[Saved data entries]
******

(** * pyeloqua: the Bulk job builder (src/pyeloqua/bulk.py)

    A shallow embedding of the [Bulk] class: job setup, paginated field
    retrieval, field resolution, linked-field rewriting and the EXISTS
    filter builder, followed by the properties of the specification.

    Python objects that the code mutates or shares (the field dicts that
    [requests]' [json()] builds, the dicts of the static tables) live in a
    store and are handled through references, as in Python; strings,
    numbers and the lists local to one call are values. *)

From Stdlib Require Import ZArith Ascii String.
From stdpp Require Import base option list strings gmap pretty.

Local Open Scope string_scope.
Local Open Scope list_scope.

(** ** Python strings *)

Module Py.

(** The character [chr(34)], written through its code. *)
Definition dquote : string := String (ascii_of_nat 34) EmptyString.

(** [str.replace(old, new)] for a non-empty [old]: occurrences are found
    left to right and do not overlap; [skip] counts the characters of the
    occurrence just replaced that are still to be dropped. *)
Fixpoint replace_go (old new : string) (skip : nat) (s : string) : string :=
  match s with
  | EmptyString => EmptyString
  | String c rest =>
      match skip with
      | S k => replace_go old new k rest
      | O =>
          if String.prefix old s
          then new +:+ replace_go old new (String.length old - 1) rest
          else String c (replace_go old new O rest)
      end
  end.

(** With an empty [old] Python puts [new] before every character and at
    the end. *)
Fixpoint intersperse (new s : string) : string :=
  match s with
  | EmptyString => new
  | String c rest => new +:+ String c (intersperse new rest)
  end.

Definition replace (s old new : string) : string :=
  match old with
  | EmptyString => intersperse new s
  | String _ _ => replace_go old new O s
  end.

(** [str(x)] of an optional value: [None] prints as the word None. *)
Definition str {A} `{Pretty A} (x : option A) : string :=
  match x with
  | None => "None"
  | Some a => pretty a
  end.

Definition str_s (x : option string) : string :=
  match x with
  | None => "None"
  | Some a => a
  end.

(** No character of [s] is a brace: [str.format] copies [s] as it is. *)
Fixpoint brace_free (s : string) : bool :=
  match s with
  | EmptyString => true
  | String c rest =>
      negb (Ascii.eqb c "{") && negb (Ascii.eqb c "}") && brace_free rest
  end.

(** The specification's wording of the name transform: every space
    becomes a star, every other character stays. *)
Fixpoint spaces_to_stars (s : string) : string :=
  match s with
  | EmptyString => EmptyString
  | String c rest =>
      String (if Ascii.eqb c " " then "*"%char else c) (spaces_to_stars rest)
  end.

End Py.

(** ** Exceptions and outcomes *)

Inductive exn : Type :=
  | Exception (msg : string)          (* raise Exception(msg) *)
  | TypeError (msg : string)
  | ValueError
  | KeyError (key : option string)    (* the missing key; None is Python's None *)
  | IndexError
  | UnboundLocalError (var : string)
  | ElqError (status_code : Z).       (* the vendor's answer is not a success *)

Inductive outcome (A : Type) : Type :=
  | Ret (a : A)
  | Raise (e : exn)
  | Timeout          (* the model's fuel ran out: the Python loop is still running *)
  | Dangling.        (* a reference outside the store: no Python run does this *)
Arguments Ret {A} a.
Arguments Raise {A} e.
Arguments Timeout {A}.
Arguments Dangling {A}.

Module Fmt.

(** The operator [fmt % arg] with one string argument, for the conversion
    [%s] and the escape [%%] (the only ones in the source). [arg] is
    [Some a] while the argument has not been consumed. *)
Fixpoint percent_go (fmt : string) (arg : option string) : exn + string :=
  match fmt with
  | EmptyString =>
      match arg with
      | Some _ => inl (TypeError "not all arguments converted during string formatting")
      | None => inr EmptyString
      end
  | String "%"%char (String "s"%char rest) =>
      match arg with
      | Some a =>
          match percent_go rest None with
          | inr r => inr (a +:+ r)
          | inl e => inl e
          end
      | None => inl (TypeError "not enough arguments for format string")
      end
  | String "%"%char (String "%"%char rest) =>
      match percent_go rest arg with
      | inr r => inr (String "%"%char r)
      | inl e => inl e
      end
  | String "%"%char _ => inl (ValueError)
  | String c rest =>
      match percent_go rest arg with
      | inr r => inr (String c r)
      | inl e => inl e
      end
  end.

Definition percent (fmt arg : string) : exn + string := percent_go fmt (Some arg).

Fixpoint kwarg (kw : list (string * string)) (k : string) : option string :=
  match kw with
  | [] => None
  | (k', v) :: kw' => if String.eqb k k' then Some v else kwarg kw' k
  end.

(** The name of a positional field is a number; the empty name is the
    next position. *)
Fixpoint all_digits (s : string) : bool :=
  match s with
  | EmptyString => true
  | String c rest => Ascii.leb "0" c && Ascii.leb c "9" && all_digits rest
  end.

(** [tmpl.format] with the arguments [kw], for plain replacement fields
    [{name}] and the escapes [{{] and [}}]; a positional argument is passed
    under its position ([("0", v)] is the first). [field] is [Some acc]
    while the characters of a field name are being read ([acc] holds them
    in reverse). A field whose argument was not passed raises [IndexError]
    when it is positional and [KeyError] when it is named.

    Attribute and index access, conversions, format specifications and
    braces inside a field (the characters [.], [[], [!], [:] and [{]) are
    not modelled. The templates written in the source have none; such a
    field can reach [format] only through braces in [bulk_base] or in the
    name of the object kind, and the statements about what a call returns
    or raises assume that these have no brace. *)
Fixpoint format_go (tmpl : string) (field : option string)
    (kw : list (string * string)) : exn + string :=
  match tmpl with
  | EmptyString =>
      match field with
      | Some _ => inl (ValueError)
      | None => inr EmptyString
      end
  | String c rest =>
      match field with
      | Some acc =>
          if Ascii.eqb c "}" then
            match kwarg kw (String.rev acc) with
            | Some v =>
                match format_go rest None kw with
                | inr r => inr (v +:+ r)
                | inl e => inl e
                end
            | None =>
                if all_digits (String.rev acc) then inl IndexError
                else inl (KeyError (Some (String.rev acc)))
            end
          else format_go rest (Some (String c acc)) kw
      | None =>
          if Ascii.eqb c "{" then
            match rest with
            | String c' rest' =>
                if Ascii.eqb c' "{" then
                  match format_go rest' None kw with
                  | inr r => inr (String c r)
                  | inl e => inl e
                  end
                else format_go rest (Some EmptyString) kw
            | EmptyString => format_go rest (Some EmptyString) kw
            end
          else if Ascii.eqb c "}" then
            match rest with
            | String c' rest' =>
                if Ascii.eqb c' "}" then
                  match format_go rest' None kw with
                  | inr r => inr (String c r)
                  | inl e => inl e
                  end
                else inl (ValueError)
            | EmptyString =>
                inl (ValueError)
            end
          else
            match format_go rest None kw with
            | inr r => inr (String c r)
            | inl e => inl e
            end
      end
  end.

Definition format (tmpl : string) (kw : list (string * string)) : exn + string :=
  format_go tmpl None kw.

End Fmt.

(** ** JSON objects and the store *)

(** A JSON object as the code reads it: the keys it looks up are fields
    ([None]: the key is absent and the lookup raises [KeyError]); the rest
    of the vendor's metadata is carried along unread. *)
#[warnings="-register-all"]
Inductive dict : Type := mkDict {
  d_internalName : option string;
  d_name : option string;
  d_statement : option string;
  d_hasMore : option bool;
  d_items : option (list dict);
  d_fields : option (list dict);
  d_other : list (string * string)
}.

******

Work required —
Could you restate the records above word for word?

Response area —
(** * pyeloqua: the Bulk job builder (src/pyeloqua/bulk.py)

    A shallow embedding of the [Bulk] class: job setup, paginated field
    retrieval, field resolution, linked-field rewriting and the EXISTS
    filter builder, followed by the properties of the specification.

    Python objects that the code mutates or shares (the field dicts that
    [requests]' [json()] builds, the dicts of the static tables) live in a
    store and are handled through references, as in Python; strings,
    numbers and the lists local to one call are values. *)

From Stdlib Require Import ZArith Ascii String.
From stdpp Require Import base option list strings gmap pretty.

Local Open Scope string_scope.
Local Open Scope list_scope.

(** ** Python strings *)

Module Py.

(** The character [chr(34)], written through its code. *)
Definition dquote : string := String (ascii_of_nat 34) EmptyString.

(** [str.replace(old, new)] for a non-empty [old]: occurrences are found
    left to right and do not overlap; [skip] counts the characters of the
    occurrence just replaced that are still to be dropped. *)
Fixpoint replace_go (old new : string) (skip : nat) (s : string) : string :=
  match s with
  | EmptyString => EmptyString
  | String c rest =>
      match skip with
      | S k => replace_go old new k rest
      | O =>
          if String.prefix old s
          then new +:+ replace_go old new (String.length old - 1) rest
          else String c (replace_go old new O rest)
      end
  end.

(** With an empty [old] Python puts [new] before every character and at
    the end. *)
Fixpoint intersperse (new s : string) : string :=
  match s with
  | EmptyString => new
  | String c rest => new +:+ String c (intersperse new rest)
  end.

Definition replace (s old new : string) : string :=
  match old with
  | EmptyString => intersperse new s
  | String _ _ => replace_go old new O s
  end.

(** [str(x)] of an optional value: [None] prints as the word None. *)
Definition str {A} `{Pretty A} (x : option A) : string :=
  match x with
  | None => "None"
  | Some a => pretty a
  end.

Definition str_s (x : option string) : string :=
  match x with
  | None => "None"
  | Some a => a
  end.

(** No character of [s] is a brace: [str.format] copies [s] as it is. *)
Fixpoint brace_free (s : string) : bool :=
  match s with
  | EmptyString => true
  | String c rest =>
      negb (Ascii.eqb c "{") && negb (Ascii.eqb c "}") && brace_free rest
  end.

(** The specification's wording of the name transform: every space
    becomes a star, every other character stays. *)
Fixpoint spaces_to_stars (s : string) : string :=
  match s with
  | EmptyString => EmptyString
  | String c rest =>
      String (if Ascii.eqb c " " then "*"%char else c) (spaces_to_stars rest)
  end.

End Py.

(** ** Exceptions and outcomes *)

Inductive exn : Type :=
  | Exception (msg : string)          (* raise Exception(msg) *)
  | TypeError (msg : string)
  | ValueError
  | KeyError (key : option string)    (* the missing key; None is Python's None *)
  | IndexError
  | UnboundLocalError (var : string)
  | ElqError (status_code : Z).       (* the vendor's answer is not a success *)

Inductive outcome (A : Type) : Type :=
  | Ret (a : A)
  | Raise (e : exn)
  | Timeout          (* the model's fuel ran out: the Python loop is still running *)
  | Dangling.        (* a reference outside the store: no Python run does this *)
Arguments Ret {A} a.
Arguments Raise {A} e.
Arguments Timeout {A}.
Arguments Dangling {A}.

Module Fmt.

(** The operator [fmt % arg] with one string argument, for the conversion
    [%s] and the escape [%%] (the only ones in the source). [arg] is
    [Some a] while the argument has not been consumed. *)
Fixpoint percent_go (fmt : string) (arg : option string) : exn + string :=
  match fmt with
  | EmptyString =>
      match arg with
      | Some _ => inl (TypeError "not all arguments converted during string formatting")
      | None => inr EmptyString
      end
  | String "%"%char (String "s"%char rest) =>
      match arg with
      | Some a =>
          match percent_go rest None with
          | inr r => inr (a +:+ r)
          | inl e => inl e
          end
      | None => inl (TypeError "not enough arguments for format string")
      end
  | String "%"%char (String "%"%char rest) =>
      match percent_go rest arg with
      | inr r => inr (String "%"%char r)
      | inl e => inl e
      end
  | String "%"%char _ => inl (ValueError)
  | String c rest =>
      match percent_go rest arg with
      | inr r => inr (String c r)
      | inl e => inl e
      end
  end.

Definition percent (fmt arg : string) : exn + string := percent_go fmt (Some arg).

Fixpoint kwarg (kw : list (string * string)) (k : string) : option string :=
  match kw with
  | [] => None
  | (k', v) :: kw' => if String.eqb k k' then Some v else kwarg kw' k
  end.

(** The name of a positional field is a number; the empty name is the
    next position. *)
Fixpoint all_digits (s : string) : bool :=
  match s with
  | EmptyString => true
  | String c rest => Ascii.leb "0" c && Ascii.leb c "9" && all_digits rest
  end.

(** [tmpl.format] with the arguments [kw], for plain replacement fields
    [{name}] and the escapes [{{] and [}}]; a positional argument is passed
    under its position ([("0", v)] is the first). [field] is [Some acc]
    while the characters of a field name are being read ([acc] holds them
    in reverse). A field whose argument was not passed raises [IndexError]
    when it is positional and [KeyError] when it is named.

    Attribute and index access, conversions, format specifications and
    braces inside a field (the characters [.], [[], [!], [:] and [{]) are
    not modelled. The templates written in the source have none; such a
    field can reach [format] only through braces in [bulk_base] or in the
    name of the object kind, and the statements about what a call returns
    or raises assume that these have no brace. *)
Fixpoint format_go (tmpl : string) (field : option string)
    (kw : list (string * string)) : exn + string :=
  match tmpl with
  | EmptyString =>
      match field with
      | Some _ => inl (ValueError)
      | None => inr EmptyString
      end
  | String c rest =>
      match field with
      | Some acc =>
          if Ascii.eqb c "}" then
            match kwarg kw (String.rev acc) with
            | Some v =>
                match format_go rest None kw with
                | inr r => inr (v +:+ r)
                | inl e => inl e
                end
            | None =>
                if all_digits (String.rev acc) then inl IndexError
                else inl (KeyError (Some (String.rev acc)))
            end
          else format_go rest (Some (String c acc)) kw
      | None =>
          if Ascii.eqb c "{" then
            match rest with
            | String c' rest' =>
                if Ascii.eqb c' "{" then
                  match format_go rest' None kw with
                  | inr r => inr (String c r)
                  | inl e => inl e
                  end
                else format_go rest (Some EmptyString) kw
            | EmptyString => format_go rest (Some EmptyString) kw
            end
          else if Ascii.eqb c "}" then
            match rest with
            | String c' rest' =>
                if Ascii.eqb c' "}" then
                  match format_go rest' None kw with
                  | inr r => inr (String c r)
                  | inl e => inl e
                  end
                else inl (ValueError)
            | EmptyString =>
                inl (ValueError)
            end
          else
            match format_go rest None kw with
            | inr r => inr (String c r)
            | inl e => inl e
            end
      end
  end.

Definition format (tmpl : string) (kw : list (string * string)) : exn + string :=
  format_go tmpl None kw.

End Fmt.

(** ** JSON objects and the store *)

(** A JSON object as the code reads it: the keys it looks up are fields
    ([None]: the key is absent and the lookup raises [KeyError]); the rest
    of the vendor's metadata is carried along unread. *)
#[warnings="-register-all"]
Inductive dict : Type := mkDict {
  d_internalName : option string;
  d_name : option string;
  d_statement : option string;
  d_hasMore : option bool;
  d_items : option (list dict);
  d_fields : option (list dict);
  d_other : list (string * string)
}.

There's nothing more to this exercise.